Blood work is the most important diagnostic tool in veterinary medicine — it reveals organ function, infection, anemia, hydration status, and dozens of other insights that physical examination alone cannot detect. Yet most owners receive blood work results with no real understanding of what the numbers mean. This guide translates veterinary lab work into plain language.
The Two Main Panels
CBC (Complete Blood Count)
Evaluates the cellular components of blood:
| Parameter | What It Measures | High Means | Low Means |
|---|---|---|---|
| RBC (Red Blood Cells) | Oxygen-carrying cells | Dehydration, polycythemia | Anemia (blood loss, destruction, decreased production) |
| HCT/PCV (Hematocrit) | % of blood that is RBC | Dehydration | Anemia (normal 37-55%) |
| WBC (White Blood Cells) | Immune/infection cells | Infection, inflammation, stress, leukemia | Bone marrow suppression, overwhelming infection |
| Platelets | Clotting cells | Inflammation, iron deficiency | Tick-borne disease, immune destruction, bone marrow disease |
| Neutrophils | Primary infection fighters | Bacterial infection, stress | Overwhelming infection, bone marrow failure |
| Lymphocytes | Immune surveillance | Chronic infection, lymphoma | Stress, steroids, acute infection |
| Eosinophils | Allergy/parasite response | Allergies, parasites | Usually not clinically significant |
Chemistry Panel (Metabolic Panel)
| Parameter | What It Reflects | High Means | Low Means |
|---|---|---|---|
| BUN (Blood Urea Nitrogen) | Kidney function | Kidney disease, dehydration, high-protein diet | Liver failure, low-protein diet |
| Creatinine | Kidney function (more specific) | Kidney disease (75% function lost before elevation) | Muscle wasting, small dogs |
| SDMA | Early kidney marker | Kidney disease (detects at 25-40% function loss) | Not clinically significant |
| ALT (Alanine Aminotransferase) | Liver cell damage | Liver damage (toxins, infection, inflammation) | Not significant |
| ALP (Alkaline Phosphatase) | Liver, bone, Cushing's | Cushing's, steroids, liver disease, growing puppies | Not significant |
| Glucose | Blood sugar | Diabetes, stress | Insulin overdose, Addison's, sepsis |
| Total Protein/Albumin | Nutrition, liver function, protein loss | Dehydration, inflammation | Liver failure, kidney protein loss, GI protein loss |
When Blood Work Is Recommended
- Annual wellness: All dogs over 7 (baseline + early disease detection)

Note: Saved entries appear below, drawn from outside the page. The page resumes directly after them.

Lemma chain_last_more (cur : Response) (w w_end : world) (pages : list Response) :
  chain cur w pages w_end →
  json_eq_zero (more (default cur (last pages))) = true.
Proof.
  induction 1 as [cur w Hmore|cur r w w' w'' rest Hmore Hget Hchain IH]; [done|].
  destruct rest as [|r' rest]; [exact IH|]. rewrite last_cons_cons.
  destruct (last (r' :: rest)) eqn:E; [exact IH|by apply last_None in E].
Qed.


(** X13. The iteration does not restart: iterating the same object again
    after a complete iteration yields the posts of the last page only, and
    fetches nothing. *)
Theorem iterate_again_last_page_only (self : Response) (w w_end : world)
    (pages : list Response) (fuel : nat) :
  chain self w pages w_end →
  let self' := foldl turn_page self pages in
  (length (posts self') + 2 ≤ fuel)%nat →
  run_gen fuel (Response_iter self') w_end
  = (map EvYield (posts (default self (last pages))),
     mk_gen self' RefSelf (PcDone None), w_end).
Proof.
  intros Hchain self' Hfuel.
  assert (Hmore : json_eq_zero (more self') = true).
  { pose proof (chain_last_more self w w_end pages Hchain) as Hlast.
    unfold self'. rewrite foldl_turn_page. by destruct (last pages). }
  assert (Hposts : posts self' = posts (default self (last pages))).
  { unfold self'. rewrite foldl_turn_page. by destruct (last pages). }
  destruct fuel as [|fuel]; [lia|].
  unfold Response_iter. cbn [gen_run gen_pc_of]. unfold gen_step.
  cbn [gen_pc_of gen_self].
  rewrite gen_run_last_page; [by rewrite Hposts|done|lia].
Qed.

(** X14. When fetching the next page raises, the iteration ends with that
    exception after the posts of the current page and the one request; the
    object keeps the fields it had. *)
Theorem iterate_fetch_raises (self : Response) (w w' : world) (e : exn)
    (fuel : nat) :
  json_eq_zero (more self) = false →
  fetch self w = (Raise e, w') →
  (length (posts self) + 2 ≤ fuel)%nat →
  run_gen fuel (Response_iter self) w
  = (map EvYield (posts self) ++ [EvGet (next self)],
     mk_gen self RefSelf (PcDone (Some e)), w').
Proof.
  intros Hmore Hget Hfuel. destruct fuel as [|fuel]; [lia|].
  unfold Response_iter. cbn [gen_run gen_pc_of]. unfold gen_step.
  cbn [gen_pc_of gen_self].
  replace fuel with (length (posts self) + S (fuel - length (posts self) - 1))%nat
    by lia.
  rewrite gen_run_yields. cbn [gen_run gen_pc_of]. unfold gen_step.
  cbn [gen_pc_of gen_self gen_response]. unfold gen_current.
  cbn [gen_response gen_self]. rewrite Hmore, Hget.
  by destruct (fuel - length (posts self) - 1)%nat.
Qed.

End IterationTheory.

Lemma sample_page_chain :
  let sess := mk_Session (VStr "abc") in
  let first := sample_page 200 (Some (JStr "http://webhose.io/search?ts=2")) 1 in
  let second := sample_page 200 (Some (JStr "http://webhose.io/search?ts=3")) 0 in
  let self :=
    mk_Response first sess (JInt 12) "http://webhose.io/search?ts=2" "2"
      (JInt 100) (JInt 1) [sample_post 1] in
  let r :=
    mk_Response second sess (JInt 7) "http://webhose.io/search?ts=3" "3"
      (JInt 99) (JInt 0) [] in
  page_chain sample_urljoin sample_urlparse_query sample_parse_qs sample_world
    (sample_requests_get second) self [] [r]
    [("http://webhose.io/search?ts=2", ∅)].
Proof.
  intros sess first second self r.
  eapply page_chain_next; [reflexivity|vm_compute; reflexivity|].
  apply page_chain_last. reflexivity.
Qed.


Lemma iterate_again_last_page_only_witness :
  let sess := mk_Session (VStr "abc") in
  let first := sample_page 200 (Some (JStr "http://webhose.io/search?ts=2")) 1 in
  let second := sample_page 200 (Some (JStr "http://webhose.io/search?ts=3")) 0 in
  let self' :=
    mk_Response first sess (JInt 7) "http://webhose.io/search?ts=3" "3"
      (JInt 99) (JInt 0) [] in
  gen_run sample_urljoin sample_urlparse_query sample_parse_qs sample_world
    (sample_requests_get second) 2 (Response_iter self')
    [("http://webhose.io/search?ts=2", ∅)]
  = ([], mk_gen self' RefSelf (PcDone None), [("http://webhose.io/search?ts=2", ∅)]).
Proof.
  intros sess first second self'.
  apply (iterate_again_last_page_only sample_urljoin sample_urlparse_query
           sample_parse_qs sample_world (sample_requests_get second)
           _ [] _ _ 2 sample_page_chain).
  simpl. lia.
Defined.

Lemma iterate_fetch_raises_witness :
  let sess := mk_Session (VStr "abc") in
  let first := sample_page 200 (Some (JStr "http://webhose.io/search?ts=2")) 1 in
  let self :=
    mk_Response first sess (JInt 12) "http://webhose.io/search?ts=2" "2"
      (JInt 100) (JInt 1) [sample_post 1] in
  gen_run sample_urljoin sample_urlparse_query sample_parse_qs sample_world
    (sample_requests_get (sample_page 200 None 0)) 3 (Response_iter self) []
  = ([EvYield (sample_post 1); EvGet "http://webhose.io/search?ts=2"],
     mk_gen self RefSelf (PcDone (Some KeyError)),
     [("http://webhose.io/search?ts=2", ∅)]).
Proof.
  intros sess first self.
  apply (iterate_fetch_raises sample_urljoin sample_urlparse_query
           sample_parse_qs sample_world
           (sample_requests_get (sample_page 200 None 0)) self []
           [("http://webhose.io/search?ts=2", ∅)] KeyError 3);
    [reflexivity|vm_compute; reflexivity|simpl; lia].
Defined.

(** * Further properties: the timestamp parser *)

Lemma string_get_None (s : string) (n : nat) :
  String.get n s = None → (String.length s ≤ n)%nat.
Proof.
  revert n. induction s as [|c s IH]; intros n; simpl; [lia|].
  destruct n as [|n]; [done|]. intros H. apply IH in H. lia.
Qed.

Lemma substring_beyond (s : string) (n m : nat) :
  (String.length s ≤ n)%nat → String.substring n m s = "".
Proof.
  revert n. induction s as [|c s IH]; intros n Hn; simpl.
  - by destruct n, m.
  - destruct n as [|n]; simpl in Hn; [lia|]. apply IH. lia.
Qed.

Lemma length_substring_0 (s : string) (n : nat) :
  String.length (String.substring 0 n s) = Nat.min n (String.length s).
Proof.
  revert n. induction s as [|c s IH]; intros n; simpl.
  - by destruct n.
  - destruct n as [|n]; simpl; [done|]. by rewrite IH.
Qed.

Lemma string_length_app (a b : string) :
  String.length (a +:+ b) = (String.length a + String.length b)%nat.
Proof. induction a as [|c a IH]; simpl; [done|]. by rewrite IH. Qed.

- Pre-anesthetic: Before surgery/dental cleaning
- Sick dog: Part of diagnostic workup for illness
- Medication monitoring: NSAIDs, phenobarbital, thyroid medication, chemotherapy
- Senior dogs: Every 6 months for dogs on chronic medication or with known conditions
Frequently Asked Questions
One value is slightly abnormal. Should I worry?
A single mildly abnormal value in an otherwise healthy dog often represents normal variation, lab error, or transient change (stress, recent meal). Your vet interprets values in context — trends over time and patterns across multiple values are more meaningful than a single number slightly outside the reference range.
Why does my vet want blood work every year if my dog seems healthy?
Because dogs hide illness. Kidney disease, liver disease, thyroid disorders, and early diabetes are detectable on blood work months to years before symptoms appear. Early detection allows early intervention — cheaper, more effective, and better outcomes than treating advanced disease.